F1の伝統を守ろうとしていないと批判を受けた首脳陣。ドメニカリCEOは「F1の魂は売っていない」と否定
F1がサウジアラビア、マイアミ、ラスベガスといった新サーキットでレースをすることで、スパ・フランコルシャンなどの由緒ある会場がカレンダーから除外される可能性があるが、F1のCEOを務めるステファノ・ドメニカリは、F1の利益よりも金銭を優先するものではないと主張している。
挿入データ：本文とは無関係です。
Lemma dispatch_outcome evidenceID analysisID req now w :
  (forall r, exists text, marshal_request r = Ok text) -> never_fails "settle requests" ->
  exists outcome, dispatched analysisID req now outcome w (dispatch evidenceID analysisID req now w) /\
    (forall row, outcome = Some row <-> analysed evidenceID analysisID req w row).
Proof using All.
  intros Hm Hn. unfold dispatchAnalysis. cbv zeta.
  assert (Hfail : forall w1, tables w1 = tables w -> run_reads w w1 -> (forall row, ~ analysed evidenceID analysisID req w row) ->
    exists outcome, dispatched analysisID req now outcome w (patch_state (vr_DiagnosticRunID req) DiagnosticRunAnalysisStateFailed EmptyString now w1) /\
    (forall row, outcome = Some row <-> analysed evidenceID analysisID req w row)).
  { intros w1 Ht Hr Hno. exists None. split; [by apply failed_dispatch|]. intros row. split; [done|]. by intros H%Hno. }
  destruct (parse_json (vr_Payload req)) as [v|] eqn:Ev; cbn [mbind option_bind];
    [|apply Hfail; [done|done|by intros row (? & ? & ? & ? & ? & ? & ? & _); simplify_eq]].
  destruct (as_map v) as [payload|] eqn:Ep; [|apply Hfail; [done|done|intros row (? & ? & ? & ? & ? & ? & ? & ? & _); simplify_eq]].
  destruct (Hm (the_request evidenceID req payload w)) as [body Eb]. rewrite Eb. unfold ask_gateway.
  destruct (llm_post _ body w) as [o w1] eqn:Eg.
  assert (tables w1 = tables w) as Ht by exact (frame_llm_tables (S := DiagnosticRunSpec) (T := DiagnosticRunStatus) _ _ _ _ _ Eg).
  assert (run_reads w w1) as Hr by (intros ns n; exact (frame_llm _ _ _ _ _ _ _ Eg)).
  assert (Hg : forall row, analysed evidenceID analysisID req w row -> exists text result, o = Ok (StatusOK, text) /\
    decode_response text = Some result /\ (sql_fault "insert result" w1 = None /\ tb_results (tables w) !! analysisID = None) /\
    row = result_row marshal_response req (lq_Provider (the_request evidenceID req payload w)) result (db_now w1)).
  { intros row (v' & p' & b' & text & w1' & result & ? & ? & ? & E & ? & ? & ? & ->).
    assert (v' = v /\ p' = payload) as [-> ->] by (split; congruence). assert (b' = body) as -> by congruence.
    rewrite Eg in E. injection E as -> <-. by exists text, result. }
  destruct o as [[code text]|e]; [|apply Hfail; [done|done|by intros row (? & ? & ? & _)%Hg]].
  case_decide as Hc; [|apply Hfail; [done|done|by intros row (? & ? & [= -> _] & _)%Hg]]. subst code.
  destruct (decode_response text) as [result|] eqn:Ed;
    [|apply Hfail; [done|done|intros row (? & ? & [= <-] & ? & _)%Hg; simplify_eq]].
  destruct (store_dispatch req (lq_Provider (the_request evidenceID req payload w)) analysisID result now w w1 Hn Ht Hr)
    as (outcome & Ho & Hd). exists outcome. split; [exact Hd|]. intros row. rewrite Ho. split.
  - intros [[Hs Hf] ->]. exists v, payload, body, text, w1, result. by split_and!.
  - intros (text' & result' & [= <-] & ? & ? & ->)%Hg. simplify_eq. done.
Qed.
近年カレンダーには多くの新コースが追加され、シーズンごとにレース開催数が増加している。来年のカレンダーは史上初の24戦に達する見込みだ。F1でも最も象徴的なグランプリがスケジュールから外される可能性があることから、多くの人々が現在の経営陣はF1の伝統を十分に守ろうとしていないと論じている。
だがドメニカリは、そのことを否定している。
「私はF1の魂を売ることはしていない」とドメニカリはドイツの新聞『Bild』にきっぱりと語った。
「これは自然な変化だ。我々は全世界に向かって開いているのだ」
しかしながらドメニカリは、彼が下さなければならなかった一部の判断においては、必然的に金銭が要因になっていたことを認めた。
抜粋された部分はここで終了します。